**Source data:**
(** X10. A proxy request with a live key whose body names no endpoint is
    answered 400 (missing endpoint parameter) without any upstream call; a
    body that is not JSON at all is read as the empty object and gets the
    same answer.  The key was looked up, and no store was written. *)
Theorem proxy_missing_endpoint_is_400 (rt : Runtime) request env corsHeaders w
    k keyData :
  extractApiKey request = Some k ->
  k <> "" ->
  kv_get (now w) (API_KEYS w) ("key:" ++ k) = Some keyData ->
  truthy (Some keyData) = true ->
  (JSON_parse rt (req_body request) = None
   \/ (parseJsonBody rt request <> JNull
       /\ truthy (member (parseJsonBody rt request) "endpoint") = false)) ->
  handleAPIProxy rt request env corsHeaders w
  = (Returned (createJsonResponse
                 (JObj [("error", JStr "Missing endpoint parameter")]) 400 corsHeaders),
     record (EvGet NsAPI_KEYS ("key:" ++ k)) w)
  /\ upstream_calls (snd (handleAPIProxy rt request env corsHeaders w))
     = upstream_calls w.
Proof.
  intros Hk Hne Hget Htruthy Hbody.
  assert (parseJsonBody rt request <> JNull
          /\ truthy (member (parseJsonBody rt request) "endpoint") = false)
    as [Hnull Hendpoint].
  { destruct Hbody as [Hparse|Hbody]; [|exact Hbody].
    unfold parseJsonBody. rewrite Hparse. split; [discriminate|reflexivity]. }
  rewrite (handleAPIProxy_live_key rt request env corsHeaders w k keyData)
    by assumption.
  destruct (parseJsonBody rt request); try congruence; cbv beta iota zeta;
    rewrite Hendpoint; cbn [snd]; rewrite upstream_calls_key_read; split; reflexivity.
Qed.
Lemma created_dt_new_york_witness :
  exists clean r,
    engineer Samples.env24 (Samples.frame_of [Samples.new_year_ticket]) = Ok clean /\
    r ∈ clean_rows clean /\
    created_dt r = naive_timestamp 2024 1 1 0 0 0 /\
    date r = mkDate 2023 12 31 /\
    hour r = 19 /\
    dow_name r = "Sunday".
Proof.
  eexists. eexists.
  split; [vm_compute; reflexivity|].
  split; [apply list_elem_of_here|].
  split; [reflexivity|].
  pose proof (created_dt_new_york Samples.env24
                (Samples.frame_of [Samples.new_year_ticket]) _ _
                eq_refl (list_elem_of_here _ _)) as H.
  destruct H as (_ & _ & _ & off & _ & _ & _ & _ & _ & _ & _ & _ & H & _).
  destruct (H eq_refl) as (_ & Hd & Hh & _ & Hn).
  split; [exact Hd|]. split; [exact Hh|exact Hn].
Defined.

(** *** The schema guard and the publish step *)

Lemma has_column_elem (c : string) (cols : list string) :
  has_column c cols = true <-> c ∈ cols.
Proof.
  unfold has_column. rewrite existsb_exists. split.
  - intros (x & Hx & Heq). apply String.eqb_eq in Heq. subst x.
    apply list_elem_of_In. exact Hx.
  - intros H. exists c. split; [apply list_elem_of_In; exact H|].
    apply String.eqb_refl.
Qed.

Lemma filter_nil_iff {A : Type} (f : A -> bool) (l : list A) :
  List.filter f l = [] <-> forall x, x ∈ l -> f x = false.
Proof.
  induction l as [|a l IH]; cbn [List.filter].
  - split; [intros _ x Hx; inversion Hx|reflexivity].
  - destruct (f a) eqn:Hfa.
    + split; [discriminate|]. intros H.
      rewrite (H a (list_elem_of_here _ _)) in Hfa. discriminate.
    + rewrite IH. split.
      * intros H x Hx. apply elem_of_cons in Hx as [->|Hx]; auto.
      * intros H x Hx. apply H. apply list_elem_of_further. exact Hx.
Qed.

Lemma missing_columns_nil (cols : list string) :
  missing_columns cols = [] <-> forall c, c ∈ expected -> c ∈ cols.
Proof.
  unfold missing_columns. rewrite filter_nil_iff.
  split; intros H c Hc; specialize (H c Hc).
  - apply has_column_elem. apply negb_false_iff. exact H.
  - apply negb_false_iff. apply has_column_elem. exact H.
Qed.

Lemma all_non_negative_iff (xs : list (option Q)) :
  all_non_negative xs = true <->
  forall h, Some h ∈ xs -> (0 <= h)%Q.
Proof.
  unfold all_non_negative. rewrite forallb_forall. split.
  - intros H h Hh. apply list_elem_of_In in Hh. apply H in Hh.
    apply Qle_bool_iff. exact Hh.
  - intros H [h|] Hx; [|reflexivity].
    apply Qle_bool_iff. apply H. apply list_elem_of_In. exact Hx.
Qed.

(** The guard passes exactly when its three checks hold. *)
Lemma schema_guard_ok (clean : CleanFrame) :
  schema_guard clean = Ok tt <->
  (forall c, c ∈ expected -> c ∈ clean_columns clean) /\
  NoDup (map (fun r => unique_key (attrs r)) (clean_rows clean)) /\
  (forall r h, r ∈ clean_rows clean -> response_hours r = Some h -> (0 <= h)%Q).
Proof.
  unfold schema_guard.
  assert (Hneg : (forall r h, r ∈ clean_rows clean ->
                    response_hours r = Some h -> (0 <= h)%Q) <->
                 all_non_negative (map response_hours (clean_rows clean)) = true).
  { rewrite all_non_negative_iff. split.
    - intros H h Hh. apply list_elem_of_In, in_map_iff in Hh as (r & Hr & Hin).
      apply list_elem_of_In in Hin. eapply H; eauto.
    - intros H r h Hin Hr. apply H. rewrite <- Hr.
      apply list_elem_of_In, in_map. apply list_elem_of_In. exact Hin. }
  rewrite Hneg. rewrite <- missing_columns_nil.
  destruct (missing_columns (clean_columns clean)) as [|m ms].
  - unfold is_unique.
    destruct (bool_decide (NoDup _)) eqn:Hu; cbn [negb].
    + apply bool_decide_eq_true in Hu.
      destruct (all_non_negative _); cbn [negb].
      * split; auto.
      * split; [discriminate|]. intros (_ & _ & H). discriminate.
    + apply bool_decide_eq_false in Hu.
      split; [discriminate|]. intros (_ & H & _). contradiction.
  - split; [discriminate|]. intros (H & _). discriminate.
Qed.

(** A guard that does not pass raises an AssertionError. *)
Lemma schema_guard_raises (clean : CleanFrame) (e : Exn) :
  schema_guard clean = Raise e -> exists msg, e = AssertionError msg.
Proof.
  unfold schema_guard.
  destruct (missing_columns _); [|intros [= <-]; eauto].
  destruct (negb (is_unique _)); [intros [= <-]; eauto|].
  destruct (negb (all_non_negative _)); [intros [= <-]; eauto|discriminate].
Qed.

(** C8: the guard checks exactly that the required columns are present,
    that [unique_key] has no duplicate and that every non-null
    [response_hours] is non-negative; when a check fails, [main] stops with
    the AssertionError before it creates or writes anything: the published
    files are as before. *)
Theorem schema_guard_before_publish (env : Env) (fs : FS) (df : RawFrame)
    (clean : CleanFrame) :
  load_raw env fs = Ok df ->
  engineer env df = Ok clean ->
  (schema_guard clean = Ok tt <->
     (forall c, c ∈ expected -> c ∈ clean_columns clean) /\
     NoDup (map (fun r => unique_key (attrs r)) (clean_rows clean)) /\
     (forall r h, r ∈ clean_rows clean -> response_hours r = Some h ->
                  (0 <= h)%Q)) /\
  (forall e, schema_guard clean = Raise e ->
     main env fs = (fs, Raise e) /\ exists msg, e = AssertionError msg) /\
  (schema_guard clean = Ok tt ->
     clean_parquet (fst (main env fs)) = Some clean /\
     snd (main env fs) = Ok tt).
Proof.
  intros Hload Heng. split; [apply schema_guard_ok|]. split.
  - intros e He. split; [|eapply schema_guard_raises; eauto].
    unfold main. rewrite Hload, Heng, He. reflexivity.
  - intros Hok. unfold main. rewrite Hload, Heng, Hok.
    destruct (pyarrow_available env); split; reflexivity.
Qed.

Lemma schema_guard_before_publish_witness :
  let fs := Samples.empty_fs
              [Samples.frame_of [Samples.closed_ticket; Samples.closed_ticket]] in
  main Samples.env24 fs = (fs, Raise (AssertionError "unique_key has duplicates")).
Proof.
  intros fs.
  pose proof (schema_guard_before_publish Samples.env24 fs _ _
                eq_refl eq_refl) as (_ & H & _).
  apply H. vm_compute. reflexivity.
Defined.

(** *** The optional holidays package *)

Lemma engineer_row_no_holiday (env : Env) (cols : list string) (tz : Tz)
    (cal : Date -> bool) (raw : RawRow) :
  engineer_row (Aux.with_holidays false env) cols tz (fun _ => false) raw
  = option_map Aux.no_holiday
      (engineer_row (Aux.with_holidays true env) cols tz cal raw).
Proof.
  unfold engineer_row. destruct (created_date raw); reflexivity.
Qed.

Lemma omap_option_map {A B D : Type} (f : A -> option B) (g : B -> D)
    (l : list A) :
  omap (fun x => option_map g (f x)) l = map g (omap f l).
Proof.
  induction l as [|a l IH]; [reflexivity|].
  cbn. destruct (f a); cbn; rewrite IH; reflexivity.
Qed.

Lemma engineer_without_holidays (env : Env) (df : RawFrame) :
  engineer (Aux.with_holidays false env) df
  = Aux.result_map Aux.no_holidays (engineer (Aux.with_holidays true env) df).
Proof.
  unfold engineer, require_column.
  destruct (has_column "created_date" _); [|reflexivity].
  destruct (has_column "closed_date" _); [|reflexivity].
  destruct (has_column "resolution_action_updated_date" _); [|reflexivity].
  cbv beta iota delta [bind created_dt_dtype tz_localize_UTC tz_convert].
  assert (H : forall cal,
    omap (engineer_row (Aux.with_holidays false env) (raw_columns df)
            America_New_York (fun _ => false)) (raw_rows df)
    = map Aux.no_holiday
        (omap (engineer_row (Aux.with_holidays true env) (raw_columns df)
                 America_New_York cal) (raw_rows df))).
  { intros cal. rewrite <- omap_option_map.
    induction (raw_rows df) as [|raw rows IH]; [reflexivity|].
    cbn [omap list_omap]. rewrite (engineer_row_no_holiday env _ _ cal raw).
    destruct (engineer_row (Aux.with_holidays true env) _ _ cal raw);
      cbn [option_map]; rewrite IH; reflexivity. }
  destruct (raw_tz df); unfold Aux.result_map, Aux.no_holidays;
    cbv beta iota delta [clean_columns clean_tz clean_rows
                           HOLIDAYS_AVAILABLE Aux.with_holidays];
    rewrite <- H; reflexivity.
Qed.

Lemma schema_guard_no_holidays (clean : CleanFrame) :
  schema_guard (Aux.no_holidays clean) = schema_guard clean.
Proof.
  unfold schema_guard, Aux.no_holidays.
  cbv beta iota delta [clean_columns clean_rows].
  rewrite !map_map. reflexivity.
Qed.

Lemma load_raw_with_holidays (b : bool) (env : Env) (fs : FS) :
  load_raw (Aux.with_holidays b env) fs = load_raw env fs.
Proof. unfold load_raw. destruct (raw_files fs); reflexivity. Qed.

**Your assignment:** Where "checks" occurs in a line of the data above, count that line. Give the final count and no other words.

**Expected answer:** 2